Restate verbatim the span of lines below between the line with "if aborted s then (s, p)" and the line with "<[name := default", including those two lines, and only that span.

Material for the task Start Marker

(* ===== verification/Logger.v ===== *)
(** * The asynchronous logger: src/logger/

    Threads put messages into a buffer under a spinning flag; the log thread swaps that buffer for an
    empty one and hands its messages, one after the other, to the file object of the module that
    the message names in brackets; [Stop] ends the log thread and hands over what is left.

    [AsyncLogger], log_thread and callers are interleaved at the accesses to the state, the flag and the
    buffers ([Write_step], [Stop_step], [RunThread_step]); a turn of the loop of [FlushBuffer] is three
    steps: the module name is cut out of the message in front, in the buffer; the file object gets
    what is left; the message is popped.  [Stop] flushes [active_buf_] without the flag: a late [Write]
    may come in between any two of these steps.  Two calls of [Stop] that overlap join the same thread
    and cut the same string without a lock, which is undefined: there the model stops.  A [LogFileObject] is called by one thread at a time (its mutex), its operations are
    functions; what the operating system answers is an argument.  [process_group] is the name that
    [GlobalData] gives for messages without a module. *)

From Stdlib Require Import ZArith Lia Ascii.
From stdpp Require Import base gmap functions strings list.
From S2P Require Import Prelude.

(** ** Module names: logger_util.h *)
Definition LEFT_BRACKET : string := "[".
Definition RIGHT_BRACKET : string := "]".

(** [erase]: without the [n] characters from [pos] on. *)
Definition erase (pos n : nat) (s : string) : string := String.substring 0 pos s +:+ String.substring (pos + n) (String.length s - (pos + n)) s.

Definition FindModuleName (process_group log_message module_name : string) : string * string :=
  let r := match String.index 0 LEFT_BRACKET log_message with
           | None => (log_message, module_name)
           | Some lpos =>
               match String.index lpos RIGHT_BRACKET log_message with
               | None => (log_message, module_name)
               | Some rpos => (erase lpos (rpos - lpos + 1) log_message, String.substring (lpos + 1) (rpos - lpos - 1) log_message)
               end
           end in
  (r.1, if String.eqb r.2 "" then process_group else r.2).

(** ** AsyncLogger *)
Record Msg := mkMsg { ts : Z; message : string; level : Z }.

Definition log_level_map (c : ascii) : option Z :=
  if Ascii.eqb c "F" then Some 3 else if Ascii.eqb c "E" then Some 2 else if Ascii.eqb c "W" then Some 1 else if Ascii.eqb c "I" then Some 0 else None.

(** The calls a file object gets. *)
Inductive file_call := FWrite (force_flush : bool) (timestamp : Z) (text : string) | FFlush.
#[export] Instance file_call_eq : EqDecision file_call. Proof. solve_decision. Defined.

Inductive State := INITTED | RUNNING | STOPPED.

(** [log_thread_]: joinable; [thread_done]: [RunThread] has returned; [aborted]: a check failed, or two
    calls of [Stop] overlap.  For the theorems: [stopping], a thread is in [Stop]; [handing], the message
    in front of the buffer that is being flushed as it was before its module name was cut out, and
    whether the file object has got it; [accepted], the messages in the order in which they were put
    into a buffer, and [written], in the order in which they were handed over, each with its module. *)
Record AsyncLogger := mkLogger {
  state_ : State;
  flag_ : bool;
  active_buf_ : list Msg;
  flushing_buf_ : list Msg;
  module_logger_map_ : gmap string (list file_call);
  log_thread_ : bool;
  thread_done : bool;
  aborted : bool;
  stopping : bool;
  handing : option (Msg * bool);
  accepted : list Msg;
  written : list (string * Msg)
}.

Definition AsyncLogger_new : AsyncLogger := mkLogger INITTED false [] [] ∅ false false false false None [] [].
Definition with_state s x := mkLogger x (flag_ s) (active_buf_ s) (flushing_buf_ s) (module_logger_map_ s) (log_thread_ s) (thread_done s) (aborted s) (stopping s) (handing s) (accepted s) (written s).
Definition with_flag s x := mkLogger (state_ s) x (active_buf_ s) (flushing_buf_ s) (module_logger_map_ s) (log_thread_ s) (thread_done s) (aborted s) (stopping s) (handing s) (accepted s) (written s).
Definition with_buffers s a f := mkLogger (state_ s) (flag_ s) a f (module_logger_map_ s) (log_thread_ s) (thread_done s) (aborted s) (stopping s) (handing s) (accepted s) (written s).
Definition with_map s m w := mkLogger (state_ s) (flag_ s) (active_buf_ s) (flushing_buf_ s) m (log_thread_ s) (thread_done s) (aborted s) (stopping s) (handing s) (accepted s) w.
Definition with_thread s j d := mkLogger (state_ s) (flag_ s) (active_buf_ s) (flushing_buf_ s) (module_logger_map_ s) j d (aborted s) (stopping s) (handing s) (accepted s) (written s).
Definition with_aborted s := mkLogger (state_ s) (flag_ s) (active_buf_ s) (flushing_buf_ s) (module_logger_map_ s) (log_thread_ s) (thread_done s) true (stopping s) (handing s) (accepted s) (written s).
Definition with_stopping s x := mkLogger (state_ s) (flag_ s) (active_buf_ s) (flushing_buf_ s) (module_logger_map_ s) (log_thread_ s) (thread_done s) (aborted s) x (handing s) (accepted s) (written s).
Definition with_handing s h := mkLogger (state_ s) (flag_ s) (active_buf_ s) (flushing_buf_ s) (module_logger_map_ s) (log_thread_ s) (thread_done s) (aborted s) (stopping s) h (accepted s) (written s).
Definition put s m := mkLogger (state_ s) (flag_ s) (active_buf_ s ++ [m]) (flushing_buf_ s) (module_logger_map_ s) (log_thread_ s) (thread_done s) (aborted s) (stopping s) (handing s) (accepted s ++ [m]) (written s).

(** [None]: the check fails. *)
Definition Start (s : AsyncLogger) : option AsyncLogger :=
  match state_ s with INITTED => Some (with_thread (with_state s RUNNING) true false) | _ => None end.

(** The message is a pointer, null or to a string of [message_len] characters. *)
Record write_args := mkArgs { force_flush : bool; timestamp : Z; text : option string }.

(** A turn of the loop of [FlushBuffer]: at its start, with the front cut, with the front written. *)
Inductive turn := Look (module_name : string) | Give (module_name : string) | Pop (module_name : string).

Inductive apc :=
  | Idle
  | WState (a : write_args) | WSpin (a : write_args) | WPut (a : write_args) | WClear (a : write_args) | WCheck (a : write_args) | WThrown
  | SStore | SJoin | SFlush (k : turn) | SCheck
  | RState | RSpin | RSwap | RClear | RFlush (k : turn) | RSleep | RDone.

Section AsyncLog.
Context (process_group : string).

Definition Flush (s : AsyncLogger) : AsyncLogger := with_map s ((fun calls => calls ++ [FFlush]) <$> module_logger_map_ s) (written s).

(** A step of [FlushBuffer] on [buffer]: the state, the buffer and where the loop is; [None]: it returns. *)
Definition FlushBuffer (s : AsyncLogger) (buffer : list Msg) (k : turn) : AsyncLogger * list Msg * option turn :=
  match k, buffer with
  | Look module_name, [] => (Flush s, [], None)
  | Look module_name, m :: l =>
      let '(text, name) := FindModuleName process_group (message m) module_name in
      (with_handing s (Some (m, false)), mkMsg (ts m) text (level m) :: l, Some (Give name))
  | Give name, m :: _ =>
      let calls := default [] (module_logger_map_ s !! name) ++ [FWrite (0 <? level m) (ts m) (message m)] in
      let whole := default m (fst <$> handing s) in
      (with_handing (with_map s (<[name := calls]> (module_logger_map_ s)) (written s ++ [(name, whole)])) (Some (whole, true)), buffer, Some (Pop name))
  | Pop name, _ :: l => (with_handing s None, l, Some (Look name))
  | _, [] => (s, [], Some k)
  end.

Definition Write_step (s : AsyncLogger) (p : apc) : AsyncLogger * apc :=
  match p with
  | WState a => (s, match state_ s with RUNNING => if (0 <? String.length (default "" (text a)))%nat then WSpin a else WCheck a | _ => Idle end)
  | WSpin a => if flag_ s then (s, WSpin a) else (with_flag s true, WPut a)
  | WPut a =>
      match text a with
      | Some (String c _ as m) => match log_level_map c with Some n => (put s (mkMsg (timestamp a) m n), WClear a) | None => (s, WThrown) end
      | _ => (s, WClear a)
      end
  | WClear a => (with_flag s false, WCheck a)
  | WCheck a => (s, match text a with Some EmptyString => if force_flush a && (timestamp a =? 0) then SStore else Idle | _ => Idle end)
  | _ => (s, p)
  end.

Definition Stop_step (s : AsyncLogger) (p : apc) : AsyncLogger * apc :=
  match p with
  | SStore => if stopping s then (with_aborted s, SStore) else (with_stopping (with_state s STOPPED) true, SJoin)
  | SJoin => if log_thread_ s then if thread_done s then (with_thread s false true, SFlush (Look "")) else (s, SJoin) else (s, SFlush (Look ""))
  | SFlush k =>
      let '(s', buffer, r) := FlushBuffer s (active_buf_ s) k in
      (with_buffers s' buffer (flushing_buf_ s), match r with Some k' => SFlush k' | None => SCheck end)
  | SCheck => match active_buf_ s, flushing_buf_ s with [], [] => (with_stopping s false, Idle) | _, _ => (with_aborted s, SCheck) end
  | _ => (s, p)
  end.

(** How long the thread sleeps depends on [active_buf_->size()], read without the flag. *)
Definition RunThread_step (s : AsyncLogger) (p : apc) : AsyncLogger * apc :=
  match p with
  | RState => match state_ s with RUNNING => (s, RSpin) | _ => (with_thread s (log_thread_ s) true, RDone) end
  | RSpin => if flag_ s then (s, RSpin) else (with_flag s true, RSwap)
  | RSwap => (with_buffers s (flushing_buf_ s) (active_buf_ s), RClear)
  | RClear => (with_flag s false, RFlush (Look ""))
  | RFlush k =>
      let '(s', buffer, r) := FlushBuffer s (flushing_buf_ s) k in
      (with_buffers s' (active_buf_ s) buffer, match r with Some k' => RFlush k' | None => RSleep end)
  | RSleep => (s, RState)
  | _ => (s, p)
  end.

Inductive acall := Write (a : write_args) | Stop.
Inductive aev := Call (o : acall) | Step.

Definition a_step (s : AsyncLogger) (p : apc) (e : aev) : AsyncLogger * apc :=
  if aborted s then (s, p)
  else match p, e with
  | Idle, Call (Write a) => (s, WState a)
  | Idle, Call Stop => (s, SStore)
  | Idle, Step | _, Call _ => (s, p)
  | (WState _ | WSpin _ | WPut _ | WClear _ | WCheck _ | WThrown), Step => Write_step s p
  | (SStore | SJoin | SFlush _ | SCheck), Step => Stop_step s p
  | (RState | RSpin | RSwap | RClear | RFlush _ | RSleep | RDone), Step => RunThread_step s p
  end.

(** The synchronous logger: [Logger::Write] of logger.cc gives the message to the file object of its
    module in the thread of the caller. *)
Definition Logger_Write (force : bool) (timestamp : Z) (log_message : string) (moduleLoggerMap : gmap string (list file_call)) : gmap string (list file_call) :=
  let '(text, name) := FindModuleName process_group log_message "" in
  <[name := default [] (moduleLoggerMap !! name) ++ [FWrite force timestamp text]]> moduleLoggerMap.

(** Thread 0 is the log thread of a logger that has just been started. *)
Definition logger_start : conf := Conf (default AsyncLogger_new (Start AsyncLogger_new)) (fun t : nat => if decide (t = 0%nat) then RState else Idle).
End AsyncLog.

(** ** LogFileObject *)
Definition kRolloverAttemptFrequency : Z := 32.

(** The content of a file: the bytes of its header and the messages after it. *)
Record log_file := mkLog { header : Z; lines : list string }.

(** [file_]: the open file; [closed]: the files that were open before. *)
Record LogFileObject := mkFile {
  base_filename_selected_ : bool;
  base_filename_ : string;
  symlink_basename_ : string;
  filename_extension_ : string;
  file_ : option log_file;
  bytes_since_flush_ : Z;
  file_length_ : Z;
  rollover_attempt_ : Z;
  next_flush_time_ : Z;
  closed : list log_file
}.

Definition LogFileObject_new (base_filename : option string) : LogFileObject :=
  let b := default "" base_filename in
  mkFile (bool_decide (is_Some base_filename)) (if String.eqb b "" then "UNKNOWN" else b) "UNKNOWN" "" None 0 0 (kRolloverAttemptFrequency - 1) 0 [].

Material for the task End Marker

> **Solution to the exercise**
  if aborted s then (s, p)
  else match p, e with
  | Idle, Call (Write a) => (s, WState a)
  | Idle, Call Stop => (s, SStore)
  | Idle, Step | _, Call _ => (s, p)
  | (WState _ | WSpin _ | WPut _ | WClear _ | WCheck _ | WThrown), Step => Write_step s p
  | (SStore | SJoin | SFlush _ | SCheck), Step => Stop_step s p
  | (RState | RSpin | RSwap | RClear | RFlush _ | RSleep | RDone), Step => RunThread_step s p
  end.

(** The synchronous logger: [Logger::Write] of logger.cc gives the message to the file object of its
    module in the thread of the caller. *)
Definition Logger_Write (force : bool) (timestamp : Z) (log_message : string) (moduleLoggerMap : gmap string (list file_call)) : gmap string (list file_call) :=
  let '(text, name) := FindModuleName process_group log_message "" in
  <[name := default [] (moduleLoggerMap !! name) ++ [FWrite force timestamp text]]> moduleLoggerMap.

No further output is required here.